Through a time-brokerage agreement (TBA) with Sinclair, WGWW's second digital subchannel serves as a repeater of ABC affiliate WBMA-LD (channel 58), of which WGWW had served as a full-time satellite station on its main feed from September 1996 to September 2014.
The station first signed on the air on October 26, 1969, as WHMA-TV.[6] Originally operating as a primary CBS and secondary NBC affiliate, the station was initially owned by the Anniston Broadcasting Company, which was run by members of the family of Harry M. Ayers, who also owned the Anniston Star newspaper and local radio station WHMA (1390 AM and 100.5 FM, the FM station is now Atlanta-based WNNX-FM). It originally operated from studio facilities located on Noble Street in downtown Anniston.

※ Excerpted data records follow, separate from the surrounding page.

Lemma confirmed_events_are_attested_witness : exists keys : list string, NoDup keys /\
  Threshold (Trust trusting) "ctx" <= foldr (fun k acc => Weight (Trust trusting) "ctx" k + acc) 0 keys
  /\ Forall (fun k => exists ev, AuthorKeyB64 ev = k /\ attests ev (ID alice1) "ctx" /\ signed_by_key ev) keys.
Proof.
  destruct (confirmed_events_are_attested [OpAdd alice1; OpAdd bob_attest] elements (ID alice1) "ctx" (Some trusting)) as (keys & K1 & K2 & K3).
  - exact visits_elements.
  - exact weight_bounded.
  - rewrite attested_eq. vm_compute. reflexivity.
  - exists keys. split; [exact K1|]. split; [exact K2|]. eapply Forall_impl; [exact K3|]. intros k (_ & _ & i & ev & _ & Ek & Ha & Hv).
    exists ev. split; [exact Ek|]. split; [exact Ha|]. apply Hv. repeat constructor.
Defined.

Lemma equivocation_is_reported_witness :
  exists a b, (ApplyWithContext alice1' "ctx" None None now_ns attested).1
              = Err (EquivocationError (mkEvidence "alice" (AuthorKeyB64 alice1') 1 a b)) /\ str_le a b.
Proof.
  destruct (equivocation_is_reported alice1' alice1 "ctx" None None now_ns attested) as (a & b & K1 & K2 & _);
    [exact attested_ok|apply valid_in_policy; [exact alice1'_valid|reflexivity]|rewrite attested_eq; reflexivity..|].
  exists a, b. split; [exact K1|exact K2].
Defined.

(** Mallory signs an event as bob's first. *)
Definition mallory_as_bob : Event := Eval vm_compute in signed_event "bob" 9 1 "" [] KindChatMessage [] 1700000005.

Lemma mallory_as_bob_valid : Validate mallory_as_bob = Ok tt.
Proof. vm_compute. reflexivity. Qed.

Lemma stranger_compromises_author_witness :
  (Confirmed elements (ID alice1) "ctx" (Some trusting) attested).2 = true
  /\ let l' := (ApplyWithContext mallory_as_bob "ctx" None None now_ns attested).2 in
     AuthorKeyB64 bob_attest ∈ compromised l' /\ (Confirmed elements (ID alice1) "ctx" (Some trusting) l').2 = false.
Proof.
  split; [rewrite attested_eq; vm_compute; reflexivity|].
  apply (stranger_compromises_author mallory_as_bob bob_attest "ctx" None now_ns attested elements (ID alice1) "ctx" (Some trusting));
    [exact attested_ok|apply valid_in_policy; [exact mallory_as_bob_valid|reflexivity]|rewrite attested_eq; reflexivity..
    |intros E; vm_compute in E; discriminate E|exact visits_elements|rewrite attested_eq; reflexivity].
Defined.

(** ** Snapshots *)

Lemma events_attested : events attested = <[ID alice1 := alice1]> {[ID bob_attest := bob_attest]}.
Proof. rewrite attested_eq. reflexivity. Qed.

Lemma attested_cases i e : events attested !! i = Some e -> (i = ID alice1 /\ e = alice1) \/ (i = ID bob_attest /\ e = bob_attest).
Proof.
  rewrite events_attested. intros [[<- <-]|[_ [<- <-]%lookup_singleton_Some]]%lookup_insert_Some; auto.
Qed.

Lemma attested_loadable : loadable attested.
Proof.
  split.
  - intros i e [[-> ->]|[-> ->]]%attested_cases; (split; [reflexivity|]); [exact alice1_valid|exact bob_attest_valid].
  - intros i e p [[-> ->]|[-> ->]]%attested_cases Hs; vm_compute in Hs; discriminate Hs.
  - intros i j e f [[-> ->]|[-> ->]]%attested_cases [[-> ->]|[-> ->]]%attested_cases Ha _; (reflexivity || (vm_compute in Ha; discriminate Ha)).
Qed.

Lemma snapshot_roundtrip_witness : exists l', NewFromSnapshot (CreateSnapshot now_ns attested) = Ok l' /\ events l' = events attested.
Proof.
  destruct (snapshot_roundtrip now_ns attested) as (l' & K1 & K2 & _).
  - exact attested_ok.
  - exact attested_loadable.
  - rewrite attested_eq. intros E. apply (f_equal elements) in E. vm_compute in E. discriminate E.
  - exists l'. split; [exact K1|exact K2].
Defined.

Lemma out_of_order_child_unloadable_witness :
  NewFromSnapshot (CreateSnapshot now_ns (run [OpAdd bob_child; OpAdd alice1] New)) = Err (Failure "prev author mismatch").
Proof.
  apply (out_of_order_child_unloadable alice1 bob_child now_ns); [exact alice1_valid|exact bob_child_valid|..].
  all: first [reflexivity | intros E; vm_compute in E; discriminate E].
Defined.

Lemma AuthorEventIDsBetween_terminates_witness : AuthorEventIDsBetween 4 "alice" 1 3 attested = Some (Some [ID alice1]).
Proof.
  rewrite (AuthorEventIDsBetween_terminates 4 "alice" 1 3 attested); [|lia|lia|unfold max_capacity; lia|simpl; lia|reflexivity].
  rewrite attested_eq. reflexivity.
Defined.

Lemma AuthorEventIDsBetween_diverges_witness : AuthorEventIDsBetween 1000 "alice" (2 ^ 64 - 1) (2 ^ 64 - 1) attested = None.
Proof.
  apply (AuthorEventIDsBetween_diverges "alice" (2 ^ 64 - 1) attested); [unfold max_capacity; lia|reflexivity|].
  rewrite attested_eq. intros E. apply (f_equal (fun m => m !! 1)) in E. vm_compute in E. discriminate E.
Defined.

Lemma alice1_text_ok : event_text_ok alice1.
Proof.
  unfold event_text_ok, event_ok. unfold_ints. split_and!; try reflexivity; try (vm_compute; discriminate). by apply Forall_nil.
Qed.

Lemma identifiers_bind_witness : with_id_sig alice1 "" "" = with_id_sig alice1 "" ""
  \/ (MarshalCanonicalEventUnsigned alice1 <> MarshalCanonicalEventUnsigned alice1 /\ unsignedHash alice1 = unsignedHash alice1).
Proof.
  apply (identifiers_bind [OpAdd alice1; OpAdd bob_attest] [OpAdd alice1] (ID alice1) alice1 alice1);
    [exact alice1_stored|rewrite run_alone; reflexivity|exact alice1_text_ok|exact alice1_text_ok].
Defined.

(** ** Synchronisation *)

Definition small : limits := mkLimits 4 1000 4000.

Lemma BuildEventsMessageBounded_fits_witness :
  (ID <$> em_Events (BuildEventsMessageBounded [ID alice1; "unknown"; ID alice1] small attested)) = [ID alice1]
  /\ NoDup (ID <$> em_Events (BuildEventsMessageBounded [ID alice1; "unknown"; ID alice1] small attested)).
Proof.
  split; [rewrite attested_eq; reflexivity|].
  apply (BuildEventsMessageBounded_fits [ID alice1; "unknown"; ID alice1] small attested). exact (ok_keys _ attested_ok).
Defined.

Lemma toy_checks_length : verify_checks_length.
Proof. intros pub msg sig Hs. apply bool_decide_eq_true in Hs as ->. reflexivity. Qed.

Lemma alice1_applies context : ApplyWithContext alice1 context None None now_ns New = (Ok StatusAccepted, alone).
Proof. unfold ApplyWithContext. rewrite valid_in_policy; [reflexivity|exact alice1_valid|reflexivity]. Qed.

Lemma optimized_application_agrees_witness :
  let optimized := ApplyEventsMessageBoundedOptimized id (mkEvents SyncSchemaV1 [alice1]) "ctx" None None small (Some (NewVerifiedEventCache 8 Minute)) now_ns New in
  optimized.1 = (Ok tt, (mkReport 1 0 0, alone)).
Proof.
  destruct (optimized_application_agrees id (mkEvents SyncSchemaV1 [alice1]) "ctx" None small (Some (NewVerifiedEventCache 8 Minute)) now_ns New) as (K1 & _ & K2 & _).
  - exact toy_checks_length.
  - intros evs e He. exact He.
  - intros i _. reflexivity.
  - apply NoDup_singleton.
  - constructor.
  - assert (ApplyEventsMessageBounded (mkEvents SyncSchemaV1 [alice1]) "ctx" None None small now_ns New = (Ok tt, (mkReport 1 0 0, alone))) as E.
    { unfold ApplyEventsMessageBounded. cbn [em_SchemaVersion em_Events orderEvents]. cbn -[apply_bounded norm_limits marshal_event].
      cbn [apply_bounded]. unfold apply_one, Have. rewrite alice1_applies. reflexivity. }
    rewrite E in K1, K2. cbn [fst snd] in K1, K2. specialize (K2 eq_refl). cbv zeta. destruct (ApplyEventsMessageBoundedOptimized _ _ _ _ _ _ _ _ _) as [[r s] c]. cbn [fst snd] in *. congruence.
Defined.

Harry Mabry—who served as WHMA-TV's original general manager—came to Anniston from Birmingham, where he had served as news director at WBRC-TV (channel 6) for several years. Mabry already was familiar with Anniston, though, having worked as a staff announcer for WHMA-AM more than fifteen years prior to WHMA-TV's sign-on. Another former Birmingham personality who was part of the station's original staff was "Cousin Cliff" Holman, who left WAPI-TV (channel 13, now WVTM-TV) in 1969 after that station moved his cartoon showcase series, The Popeye Show, from weekday mornings to Saturday and Sunday mornings (due to declining ratings resulting from the show's move to a weekday morning slot and its switch from a mostly live broadcast to being pre-recorded the day before air several months beforehand) the previous year. Holman, who was also hired as its publicity director, resumed his program on WHMA-TV in the afternoons as The Cousin Cliff Show. However, the show was hampered by changes in the television industry and the Federal Communications Commission (FCC)'s decision in the early 1970s to prohibit children's hosts from promoting products directly on-air, forcing channel 40 to cancel the program by the summer of 1972. In later years, in addition to making public appearances at various children's gatherings (among other jobs), Holman would revive his program on a cable access channel in Birmingham in 1985, before moving to WBRC, which hired him to host the Saturday morning children's program Cousin Cliff's Clubhouse from 1990 to 1992.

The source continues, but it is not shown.